Preferred Competencies

  • Advanced event analysis leveraging SIEM tools
  • Advanced incident investigation and response skillset
  • Advanced log parsing and analysis skillset
  • Advanced knowledge of networking fundamentals (TCP/IP, network layers, Ethernet, ARP, etc)
  • Advanced knowledge of current threat landscape (threat actors, APT, cyber-crime, etc)

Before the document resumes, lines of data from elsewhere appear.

(** Parsing the text [urlunparse] makes of clean parts gives the parts back,
    when the authority is not empty and has no bracket, the last segment of
    the path has no [;], and the path is not empty if there are
    parameters. *)
Lemma urlparse_urlunparse (sch nl pa prm qry : string) :
  sch = "http"%string ∨ sch = "https"%string →
  truthy nl = true →
  clean_parts nl pa qry →
  clean_params prm →
  contains "[" nl = false → contains "]" nl = false →
  contains ";" (last_segment pa) = false →
  (truthy prm = true → truthy pa = true) →
  urlparse (urlunparse (mkParse sch nl pa prm qry ""))
  = Some (mkParse sch nl pa prm qry "").
Proof.
  intros Hsch Hn Hc [Hm1 Hm2 Hm3 Hm4] Hb1 Hb2 Hsemi Hne.
  unfold urlunparse. cbn [params path scheme netloc query fragment].
  set (url0 := if truthy prm then pa +:+ ";" +:+ prm else pa).
  assert (Hc0 : clean_parts nl url0 qry).
  { destruct Hc as [Hn1 Hn2 Hp1 Hp2 Hp3 Hp4 Hq1 Hq2]. subst url0.
    destruct (truthy prm) eqn:Ht; [|by constructor].
    constructor; try done; unfold contains in *.
    - rewrite !has_char_app, Hp1. simpl. by rewrite Hm1.
    - rewrite !has_char_app, Hp2. simpl. by rewrite Hm2.
    - rewrite !has_char_app, Hp3. simpl. by rewrite Hm3.
    - intros _. specialize (Hp4 Hn). specialize (Hne eq_refl).
      by destruct pa. }
  unfold urlparse, urlparse_with.
  rewrite (urlsplit_urlunsplit sch nl url0 qry Hsch Hn Hc0 Hb1 Hb2).
  assert (mem sch uses_params = true) as -> by by destruct Hsch as [-> | ->].
  cbn [andb]. subst url0.
  destruct (truthy prm) eqn:Ht.
  - assert (contains ";" (pa +:+ ";" +:+ prm) = true) as ->.
    { unfold contains. rewrite has_char_app.
      change (";" +:+ prm)%string with (String ";" prm). cbn [has_char].
      by rewrite ch_eqb_refl, orb_true_r. }
    change (pa +:+ ";" +:+ prm)%string with (pa +:+ String ";" prm).
    by rewrite (splitparams_unsplit pa prm Hsemi Hm4).
  - apply SortQueryProps.not_truthy in Ht as ->.
    destruct (contains ";" pa) eqn:Hp; [|done].
    by rewrite (splitparams_none pa Hsemi Hp).
Qed.

(** A URL as the idempotence of [normalize_url] needs it: its authority is
    not empty once the default port is removed, does not end in the default
    port a second time and has no bracketed host; the last segment of its
    cleaned path has no [;]. *)
Definition plain_url (p : ParseResult) : bool :=
  let nl := strip_default_port (scheme p) (lower (netloc p)) in
  truthy nl
  && String.eqb (strip_default_port (scheme p) nl) nl
  && negb (contains "[" (netloc p)) && negb (contains "]" (netloc p))
  && negb (contains ";" (last_segment (clean_path (path p)))).

Lemma unsafe_byte_lower (c : ascii) :
  unsafe_byte (lower_char c) = unsafe_byte c.
Proof. each_char c. Qed.

Lemma netloc_delim_lower (c : ascii) :
  netloc_delim (lower_char c) = netloc_delim c.
Proof. each_char c. Qed.

Lemma open_bracket_lower (c : ascii) :
  ch_eqb "[" (lower_char c) = ch_eqb "[" c.
Proof. each_char c. Qed.

Lemma close_bracket_lower (c : ascii) :
  ch_eqb "]" (lower_char c) = ch_eqb "]" c.
Proof. each_char c. Qed.

Lemma encoded_not_unsafe (c : ascii) :
  SortQueryProps.encoded_char c && unsafe_byte c = false.
Proof. each_char c. Qed.

Lemma encoded_not_hash (c : ascii) :
  SortQueryProps.encoded_char c && ch_eqb "#" c = false.
Proof. each_char c. Qed.

Lemma sort_query_clean (q : string) :
  has_char unsafe_byte (sort_query q) = false
  ∧ contains "#" (sort_query q) = false.
Proof.
  pose proof (SortQueryProps.sort_query_encoded q) as He. split.
  - apply (all_chars_has_char _ SortQueryProps.encoded_char); [|done].
    intros c Hc. pose proof (encoded_not_unsafe c) as Hu.
    by rewrite Hc in Hu.
  - apply (all_chars_has_char _ SortQueryProps.encoded_char); [|done].
    intros c Hc. pose proof (encoded_not_hash c) as Hu.
    by rewrite Hc in Hu.
Qed.

(** The parts [normalize_url] hands to [urlunparse] are clean, lowered and
    stable under the cleaning steps. *)
Lemma normalized_parts_clean (sch nl pa qry : string) :
  clean_parts nl pa qry →
  clean_parts (strip_default_port sch (lower nl)) (clean_path pa)
    (sort_query qry).
Proof.
  intros [Hn1 Hn2 Hp1 Hp2 Hp3 Hp4 Hq1 Hq2].
  pose proof (strip_default_port_prefix sch (lower nl)) as Hpre.
  pose proof (clean_path_prefix pa) as Hcp.
  destruct (sort_query_clean qry) as [Hs1 Hs2].
  constructor; try done.
  - eapply prefix_of_free; [done|].
    by rewrite has_char_lower by apply unsafe_byte_lower.
  - eapply prefix_of_free; [done|].
    by rewrite has_char_lower by apply netloc_delim_lower.
  - by eapply prefix_of_free.
  - by eapply (prefix_of_free (ch_eqb "#")).
  - by eapply (prefix_of_free (ch_eqb "?")).
  - intros Ht. eapply prefix_of_head; [done|]. apply Hp4.
    destruct nl as [|x nl]; [|done].
    destruct Hpre as [t Ht']. change (lower "") with EmptyString in *.
    by destruct (strip_default_port sch "").
Qed.

Lemma normalize_url_parsed (url : string) (parent_url : option string)
    (u : string) (p : ParseResult) :
  resolve_relative url parent_url = Some u →
  urlparse u = Some p →
  normalize_url url parent_url
  = if negb (mem (scheme p) ["http"; "https"]%string) then None
    else Some (urlunparse
                 (mkParse (lower (scheme p))
                    (strip_default_port (lower (scheme p)) (lower (netloc p)))
                    (clean_path (path p)) (params p) (sort_query (query p))
                    "")).
Proof. intros Hr Hp. unfold normalize_url. by rewrite Hr; simpl; rewrite Hp. Qed.

End WithHostSyntax.

(** [n] slashes. *)
Fixpoint slashes (n : nat) : string :=
  match n with O => EmptyString | S n' => String "/" (slashes n') end.

Lemma rstrip_slashes (s : string) :
  ∃ n, s = rstrip (ch_eqb "/") s +:+ slashes n.
Proof.
  induction s as [|c s [n IH]]; [by exists 0%nat|]. simpl.
  destruct (rstrip (ch_eqb "/") s) as [|x r] eqn:Hr.
  - destruct (ch_eqb "/" c) eqn:Hc.
    + apply ch_eqb_eq in Hc as <-. exists (S n). simpl. by rewrite IH at 1.
    + exists n. by rewrite str_app_cons, <- IH.
  - exists n. by rewrite str_app_cons, <- IH.
Qed.

Lemma rstrip_drop_last (s : string) :
  endswith "/" s = true → endswith "/" (drop_last s) = false →
  rstrip (ch_eqb "/") s = drop_last s.
Proof.
  induction s as [|c s IH]; [done|].
  destruct s as [|c' s].
  - rewrite endswith_slash_cons. intros Hc _. simpl.
    rewrite ch_eqb_sym in Hc. by rewrite Hc.
  - rewrite endswith_slash_cons.
    change (drop_last (String c (String c' s)))
      with (String c (drop_last (String c' s))).
    intros He Hd.
    assert (Hd' : endswith "/" (drop_last (String c' s)) = false
                  ∨ drop_last (String c' s) = EmptyString).
    { rewrite endswith_slash_cons in Hd.
      destruct (drop_last (String c' s)); [by right|by left]. }
    change (rstrip (ch_eqb "/") (String c (String c' s)))
      with (match rstrip (ch_eqb "/") (String c' s) with
            | EmptyString =>
                if ch_eqb "/" c then EmptyString else String c EmptyString
            | r => String c r
            end).
    destruct Hd' as [Hd'|Hd'].
    + rewrite (IH He Hd').
      destruct (drop_last (String c' s)) eqn:Hdl; [|done].
      rewrite endswith_slash_cons in Hd. rewrite ch_eqb_sym. by rewrite Hd.
    + rewrite Hd' in *. rewrite endswith_slash_cons in Hd.
      destruct s as [|c'' s]; [|done].
      rewrite endswith_slash_cons in He. simpl.
      rewrite (ch_eqb_sym "/" c'), He. rewrite ch_eqb_sym. by rewrite Hd.
Qed.

Section TrailingSlash.
Context `{HostSyntax} {case_mapping : CaseMapping}.

(** The canonical form [normalize_url] builds when the path it hands to
    [urlunparse] is [pa]. *)
Definition canonical_with_path (p : ParseResult) (pa : string) : string :=
  urlunparse
    (mkParse (lower (scheme p))
       (strip_default_port (lower (scheme p)) (lower (netloc p)))
       pa (params p) (sort_query (query p)) "").

(** Stripping one trailing slash: the canonical form of [url] has the path of
    [url] without its last character. *)
Definition strips_one_slash (url : string) : Prop :=
  ∃ p, urlparse url = Some p
       ∧ normalize_url url None
         = Some (canonical_with_path p (drop_last (path p))).

(** C9, as amended: for a URL with scheme http or https whose path ends in a
    slash and is not [/], the canonical form is built with the path stripped
    of all its trailing slashes: the path is the stripped path followed by
    one slash or more, and the stripped path does not end in a slash.  When
    the path ends in exactly one slash, this is the path without its last
    character.  For a plain URL, the stripped path is the path of the
    canonical form. *)
Theorem normalize_url_strips_slashes (url : string) (parent_url : option string)
    (u : string) (p : ParseResult) :
  resolve_relative url parent_url = Some u →
  urlparse u = Some p →
  mem (scheme p) ["http"; "https"]%string = true →
  path p ≠ "/"%string →
  endswith "/" (path p) = true →
  let stripped := rstrip (ch_eqb "/") (path p) in
  normalize_url url parent_url = Some (canonical_with_path p stripped)
  ∧ endswith "/" stripped = false
  ∧ (∃ n, (0 < n)%nat ∧ path p = stripped +:+ slashes n)
  ∧ (endswith "/" (drop_last (path p)) = false → stripped = drop_last (path p))
  ∧ (plain_url p = true → truthy stripped = true →
     ∃ p', urlparse (canonical_with_path p stripped) = Some p'
           ∧ path p' = stripped).
Proof.
  intros Hres Hparse Hmem Hroot Hend. cbv zeta.
  assert (Hcp : clean_path (path p) = rstrip (ch_eqb "/") (path p)).
  { unfold clean_path. rewrite Hend.
    by destruct (String.eqb_spec (path p) "/"). }
  repeat split.
  - rewrite (normalize_url_parsed url parent_url u p Hres Hparse).
    rewrite Hmem. cbn [negb]. unfold canonical_with_path. by rewrite Hcp.
  - apply rstrip_slash_end.
  - destruct (rstrip_slashes (path p)) as [n Hn]. exists n. split; [|done].
    destruct n as [|n]; [|lia]. simpl in Hn. rewrite str_app_nil_r in Hn.
    rewrite Hn, rstrip_slash_end in Hend. done.
  - by apply rstrip_drop_last.
  - intros Hplain Hne.
    assert (Hsch : scheme p = "http"%string ∨ scheme p = "https"%string).
    { unfold mem in Hmem. simpl in Hmem.
      destruct (String.eqb_spec (scheme p) "http"); [by left|].
      destruct (String.eqb_spec (scheme p) "https"); [by right|done]. }
    assert (Hlow : lower (scheme p) = scheme p)
      by by destruct Hsch as [-> | ->].
    unfold plain_url in Hplain.
    repeat (apply andb_true_iff in Hplain as [Hplain ?]).
    destruct (urlparse_clean u p Hparse) as [Hclean0 Hprm].
    pose proof (normalized_parts_clean (scheme p) _ _ _ Hclean0) as Hclean.
    pose proof (strip_default_port_prefix (scheme p) (lower (netloc p)))
      as Hpre.
    exists (mkParse (scheme p)
              (strip_default_port (scheme p) (lower (netloc p)))
              (clean_path (path p)) (params p) (sort_query (query p)) "").
    split; [|exact Hcp].
    unfold canonical_with_path. rewrite Hlow, <- Hcp.
    apply urlparse_urlunparse; try done.
    + eapply (prefix_of_free (ch_eqb "[")); [done|].
      rewrite has_char_lower by apply open_bracket_lower.
      by apply negb_true_iff.
    + eapply (prefix_of_free (ch_eqb "]")); [done|].
      rewrite has_char_lower by apply close_bracket_lower.
      by apply negb_true_iff.
    + by apply negb_true_iff.
    + intros _. by rewrite Hcp.
Qed.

  • Advanced knowledge of malware operation and indicators
  • Advanced knowledge of penetration techniques
  • Moderate to Advanced knowledge of DDoS mitigation techniques
  • Moderate to Advanced knowledge or IDS/IPS systems
  • Moderate to Advanced knowledge of Windows and Unix or Linux
  • Moderate knowledge of Firewall and Proxy technology
  • Moderate knowledge of Data Loss Prevention monitoring
  • Moderate knowledge and experience with Cloud technologies (Amazon, Azure, Google Cloud)
  • Moderate experience with scripting
  • Moderate knowledge of forensic techniques
  • Moderate protocol analysis experience (Wireshark, Gigastor, Netwitness, etc.)
  • Moderate knowledge of audit requirements (PCI, HIPPA, SOX, etc.)